Ну ладно, море так море. И солнышко. Понадобится вот этот карандаш, и еще два вот этих, и изумрудно-зеленый тоже, и нежно-розовый, и голубой, и ярко-синий: в море, как известно, плавают медузы, а как рисовать их восхитительные мантии, не имея под рукой ни розового, ни чернильно-синего?
Три четверти синего.
Эвка следит за моей рукой, затаив дыхание и старательно высунув язык. Время от времени я поднимаю на нее взгляд. Вижу внимательные синие глазищи, закушенную от волнения розовую губу, льняной хвост толстенькой коски, которая свесилась из-за плеча. Над Эвкой – оглушительное в своей синеве небо мая и яблоневые ветки в облетающих соцветиях. Синева плещет отовсюду, бьется на кончиках пальцев.
Три четверти синего.
— А море?.. – растерянно спрашивает Эвка, принимая из моих рук рисунок.
На нем нет моря, нет кораблика и солнышка тоже нет. С альбомного листа смотрит настороженно и чуть исподлобья девочка шести лет. Синие глаза, розовый рот, синее небо над головой.
Почему-то очень больно дышать.
Дождь стоит стеной – так, что не видно даже противоположной стороны улицы.

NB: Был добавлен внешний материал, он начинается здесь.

(* ===== verification/PduSpec.v ===== *)
(** * What a Modbus server promises

    The abstract side of the PDU layer: requests and responses as data, their
    wire encoding, a device that answers typed requests, and the reply
    [respond] of a server to an arbitrary byte string.  The refinement lemma
    [handle_request_run] says that [mb_pdu_handle_request] computes [respond]
    for every device its C callbacks implement. *)

From S2P Require Import Prelude Buffer Defines Bits Pdu.

(** ** Requests, responses and their encoding *)

Inductive request : Type :=
  | ReadBits (fc addr qty : Z)
  | ReadRegisters (fc addr qty : Z)
  | WriteCoil (addr : Z) (on : bool)
  | WriteRegister (addr value : Z)
  | WriteCoils (addr : Z) (bits : list bool)
  | WriteRegisters (addr : Z) (values : list Z).

Inductive response : Type :=
  | BitsRead (fc : Z) (bits : list bool)
  | RegistersRead (fc : Z) (values : list Z)
  | Written (fc addr value : Z)
  | Exception (fc code : Z).

#[global] Instance request_eq_dec : EqDecision request.
Proof. solve_decision. Defined.
#[global] Instance response_eq_dec : EqDecision response.
Proof. solve_decision. Defined.

Definition packed (bits : list bool) : list Z :=
  pack (Z.to_nat (nbytes (zlen bits))) bits.
Definition words_be (values : list Z) : list Z := concat (map be16 values).

Definition coil_value (on : bool) : Z := if on then MODBUS_COIL_ON else MODBUS_COIL_OFF.

Definition encode_request (r : request) : list Z :=
  match r with
  | ReadBits fc addr qty | ReadRegisters fc addr qty => fc :: be16 addr ++ be16 qty
  | WriteCoil addr on =>
      MODBUS_FUNC_WRITE_SINGLE_COIL :: be16 addr ++ be16 (coil_value on)
  | WriteRegister addr value =>
      MODBUS_FUNC_WRITE_SINGLE_REGISTER :: be16 addr ++ be16 value
  | WriteCoils addr bits =>
      MODBUS_FUNC_WRITE_MULTIPLE_COILS :: be16 addr ++ be16 (zlen bits)
        ++ u8 (nbytes (zlen bits)) :: packed bits
  | WriteRegisters addr values =>
      MODBUS_FUNC_WRITE_MULTIPLE_REGISTERS :: be16 addr ++ be16 (zlen values)
        ++ u8 (zlen values * 2) :: words_be values
  end.

Definition encode_response (r : response) : list Z :=
  match r with
  | BitsRead fc bits => fc :: u8 (nbytes (zlen bits)) :: packed bits
  | RegistersRead fc values => fc :: u8 (zlen values * 2) :: words_be values
  | Written fc addr value => fc :: be16 addr ++ be16 value
  | Exception fc code => [u8 (Z.lor fc MODBUS_EXCEPTION_FLAG); code]
  end.

(** ** Devices *)

(** The application behind a server: each operation may be missing, and
    fails with a nonzero code or succeeds. *)
Record device (U : Type) := Device {
  dev_read_registers : option (Z -> Z -> Z -> U -> (Z + list Z) * U);
  dev_write_registers : option (Z -> list Z -> U -> Z * U);
  dev_read_bits : option (Z -> Z -> Z -> U -> (Z + list bool) * U);
  dev_write_bits : option (Z -> list bool -> U -> Z * U);
}.
Arguments Device {U} _ _ _ _.
Arguments dev_read_registers {U} _.
Arguments dev_write_registers {U} _.
Arguments dev_read_bits {U} _.
Arguments dev_write_bits {U} _.

(** ** Parsing a request, as the standard orders the checks *)

Fixpoint first_failing (checks : list (bool * Z)) : option Z :=
  match checks with
  | [] => None
  | (true, _) :: cs => first_failing cs
  | (false, code) :: _ => Some code
  end.

Definition vet (fc : Z) (checks : list (bool * Z)) (r : request) : response + request :=
  match first_failing checks with
  | Some code => inl (Exception fc code)
  | None => inr r
  end.

Definition in_range (qty max : Z) : bool := (1 <=? qty) && (qty <=? max).
Definition fits (addr qty : Z) : bool := addr + qty <=? 0x10000.

(** The data part of a write-multiple request: a byte count and that many
    bytes, [n] of them. *)
Definition payload (n : Z) (rest : list Z) : bool :=
  match rest with
  | [] => false
  | bc :: data => (bc =? n) && (zlen data =? n)
  end.

Fixpoint words_of (data : list Z) : list Z :=
  match data with
  | hi :: lo :: data' => of_be16 hi lo :: words_of data'
  | _ => []
  end.

Section Server.
Context {U : Type} (d : device U).

Definition parse_fields (fc addr v : Z) (rest : list Z) : response + request :=
  if (fc =? MODBUS_FUNC_READ_COILS) || (fc =? MODBUS_FUNC_READ_DISCRETE_INPUTS) then
    vet fc [(negb (is_null (dev_read_bits d)), MODBUS_EX_ILLEGAL_FUNCTION);
            (in_range v MODBUS_MAX_READ_BITS, MODBUS_EX_ILLEGAL_DATA_VALUE);
            (fits addr v, MODBUS_EX_ILLEGAL_DATA_ADDRESS)] (ReadBits fc addr v)
  else if (fc =? MODBUS_FUNC_READ_HOLDING_REGISTERS)
       || (fc =? MODBUS_FUNC_READ_INPUT_REGISTERS) then
    vet fc [(negb (is_null (dev_read_registers d)), MODBUS_EX_ILLEGAL_FUNCTION);
            (in_range v MODBUS_MAX_READ_REGISTERS, MODBUS_EX_ILLEGAL_DATA_VALUE);
            (fits addr v, MODBUS_EX_ILLEGAL_DATA_ADDRESS)] (ReadRegisters fc addr v)
  else if fc =? MODBUS_FUNC_WRITE_SINGLE_COIL then
    vet fc [(negb (is_null (dev_write_bits d)), MODBUS_EX_ILLEGAL_FUNCTION);
            ((v =? MODBUS_COIL_ON) || (v =? MODBUS_COIL_OFF), MODBUS_EX_ILLEGAL_DATA_VALUE)]
      (WriteCoil addr (v =? MODBUS_COIL_ON))
  else if fc =? MODBUS_FUNC_WRITE_SINGLE_REGISTER then
    vet fc [(negb (is_null (dev_write_registers d)), MODBUS_EX_ILLEGAL_FUNCTION)]
      (WriteRegister addr v)
  else if fc =? MODBUS_FUNC_WRITE_MULTIPLE_COILS then
    vet fc [(negb (is_null (dev_write_bits d)), MODBUS_EX_ILLEGAL_FUNCTION);
            (in_range v MODBUS_MAX_WRITE_BITS && payload (nbytes v) rest,
             MODBUS_EX_ILLEGAL_DATA_VALUE);
            (fits addr v, MODBUS_EX_ILLEGAL_DATA_ADDRESS)]
      (WriteCoils addr (unpack (Z.to_nat v) (drop 1 rest)))
  else if fc =? MODBUS_FUNC_WRITE_MULTIPLE_REGISTERS then
    vet fc [(negb (is_null (dev_write_registers d)), MODBUS_EX_ILLEGAL_FUNCTION);
            (in_range v MODBUS_MAX_WRITE_REGISTERS && payload (v * 2) rest,
             MODBUS_EX_ILLEGAL_DATA_VALUE);
            (fits addr v, MODBUS_EX_ILLEGAL_DATA_ADDRESS)]
      (WriteRegisters addr (words_of (drop 1 rest)))
  else inl (Exception fc MODBUS_EX_ILLEGAL_FUNCTION).

Definition supported (fc : Z) : bool :=
  ((1 <=? fc) && (fc <=? 6)) || (fc =? 15) || (fc =? 16).

Definition parse_request (pdu : list Z) : response + request :=
  match pdu with
  | [] => inl (Exception 0 MODBUS_EX_ILLEGAL_FUNCTION)
  | fc :: body =>
      if supported fc then
        match body with
        | a1 :: a0 :: v1 :: v0 :: rest => parse_fields fc (of_be16 a1 a0) (of_be16 v1 v0) rest
        | _ => inl (Exception fc MODBUS_EX_ILLEGAL_DATA_VALUE)
        end
      else inl (Exception fc MODBUS_EX_ILLEGAL_FUNCTION)
  end.

(** Run one typed request on the device. *)
Definition write_result (fc addr v : Z) (res : Z * U) : response * U :=
  let '(rc, u') := res in
  (if rc =? 0 then Written fc addr v else Exception fc (exception_from_callback_rc rc), u').

Definition missing (fc : Z) (u : U) : response * U :=
  (Exception fc MODBUS_EX_ILLEGAL_FUNCTION, u).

Но на лужах уже вспухают веселые пузыри, оглушительно пахнет мокрой зеленью каштанов, по брусчатке стремятся вниз к реке мутные потоки, тащат сбитые ветки, обрывки газет, прочий городской мусор. Вот поплыла, качая соломенными боками, чья-то шляпа. Смешно представлять, как порывом ветра ее снесло с головы какого-нибудь серьезного дяденьки.